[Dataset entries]

Lemma flush_send_sent (w : World) (tk buyer_name : string)
    (href : option string) (dec : Decision) (text : string) (o : FlushOracle) :
  text ≠ "" →
  (Py.otruthy href = true → fo_goto_send o = true) →
  fo_send o = true →
  let r := flush_send w tk buyer_name href dec (JStr text) o in
  let ws :=
    record_sent (log_sent w tk text) tk buyer_name href text (fo_t_insert o)
      (fo_t_state o) in
  r.1 = (if d_meetup_confirmed dec && Py.truthy (d_meetup_time_text dec)
             && negb (fo_tg_report o)
          then Raised else Next)
  ∧ r.2 = (if d_meetup_confirmed dec && Py.truthy (d_meetup_time_text dec)
           then log_tg
                  (log_meetup ws
                     (mkMeetup buyer_name tk (item_name (product_cfg w))
                        (location (product_cfg w)) (d_meetup_time_text dec)
                        "Meetup confirmed (AI flagged) - sent reply"))
                  (if fo_tg_report o
                   then [TgMeetupLogged buyer_name (d_meetup_time_text dec)
                           (location (product_cfg w))]
                   else [])
           else ws).
Proof.
  intros Hne Hgoto Hsend. cbv zeta. unfold flush_send, open_thread_by_href.
  cbn [json_truthy send_message as_str].
  rewrite (proj2 (strip_truthy text) Hne), Hsend. cbn [negb].
  assert (Py.otruthy href && negb (if negb (Py.otruthy href) then false
                                   else fo_goto_send o) = false) as ->.
  { destruct (Py.otruthy href); [|done]. by rewrite Hgoto. }
  destruct (d_meetup_confirmed dec && Py.truthy (d_meetup_time_text dec));
    [|done].
  destruct (fo_tg_report o); cbn [negb andb fst snd]; [done|].
  split; [done|]. unfold log_tg. cbn [set_log log tg_out].
  rewrite app_nil_r. by destruct (log_meetup _ _) as [? ? ? ? ? []].
Qed.
(** * contactsAPI: identity and session management

    A shallow embedding of the authentication service
    ([src/services/auth.py]), the user repository
    ([src/repository/users.py]) and the authorization routes
    ([src/routes/auth.py]), with the properties of the specification
    stated and settled against it, followed by further properties of
    these and of the contacts repository and routes
    ([src/repository/contacts.py], [src/routes/contacts.py]) that the
    authenticated requests reach.

    The Python code runs against four collaborators that are not part of
    the repository: python-jose ([jwt.encode], [jwt.decode]), passlib
    ([CryptContext.verify]), a Redis client and an SQLAlchemy session.
    Each is given a small executable model of the behaviour the code
    relies on; cryptographic values are symbolic terms. *)

From stdpp Require Import gmap strings list pretty.
From Stdlib Require Import ZArith QArith Lia.

Open Scope string_scope.
Open Scope Z_scope.

(** ** Python values that travel in token payloads *)

Inductive jval :=
| JStr (s : string)
| JInt (n : Z)
| JNull.

#[global] Instance jval_eq_dec : EqDecision jval.
Proof. solve_decision. Defined.

(** [str(v)] as used by an f-string. *)
Definition py_str (v : jval) : string :=
  match v with
  | JStr s => s
  | JInt n => pretty n
  | JNull => "None"
  end.

(** ** python-jose: signed compact tokens *)

Module Jose.

(** The HMAC tag of a payload under a key, as a symbolic term: two tags
    are equal exactly when key, algorithm and message are. *)
Inductive signature :=
| Hmac (key alg : string) (msg : gmap string jval).

#[global] Instance signature_eq_dec : EqDecision signature.
Proof. solve_decision. Defined.

(** A bearer string: either the three-part structure (header algorithm,
    claims, signature) or any other text. *)
Inductive token :=
| Compact (alg : string) (payload : gmap string jval) (sig : signature)
| Opaque (text : string).

#[global] Instance token_eq_dec : EqDecision token.
Proof. solve_decision. Defined.

(** The subclasses of [JWTError] that [jwt.decode] raises. *)
Inductive error :=
| DecodeError            (* not enough segments, alg not allowed *)
| SignatureFailed        (* "Signature verification failed." *)
| ExpiredSignatureError  (* "Signature has expired." *)
| JWTClaimsError.        (* a registered claim of the wrong type *)

#[global] Instance error_eq_dec : EqDecision error.
Proof. solve_decision. Defined.

(** Algorithms that sign with a shared secret string. *)
Definition hmac_algorithms : list string := ["HS256"; "HS384"; "HS512"].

- [WHAT YOU NEED TO DO]: Which lines in the records contain the word "otruthy"? Copy each one.

- [ANSWER SECTION]:
  (Py.otruthy href = true → fo_goto_send o = true) →
  assert (Py.otruthy href && negb (if negb (Py.otruthy href) then false
  { destruct (Py.otruthy href); [|done]. by rewrite Hgoto. }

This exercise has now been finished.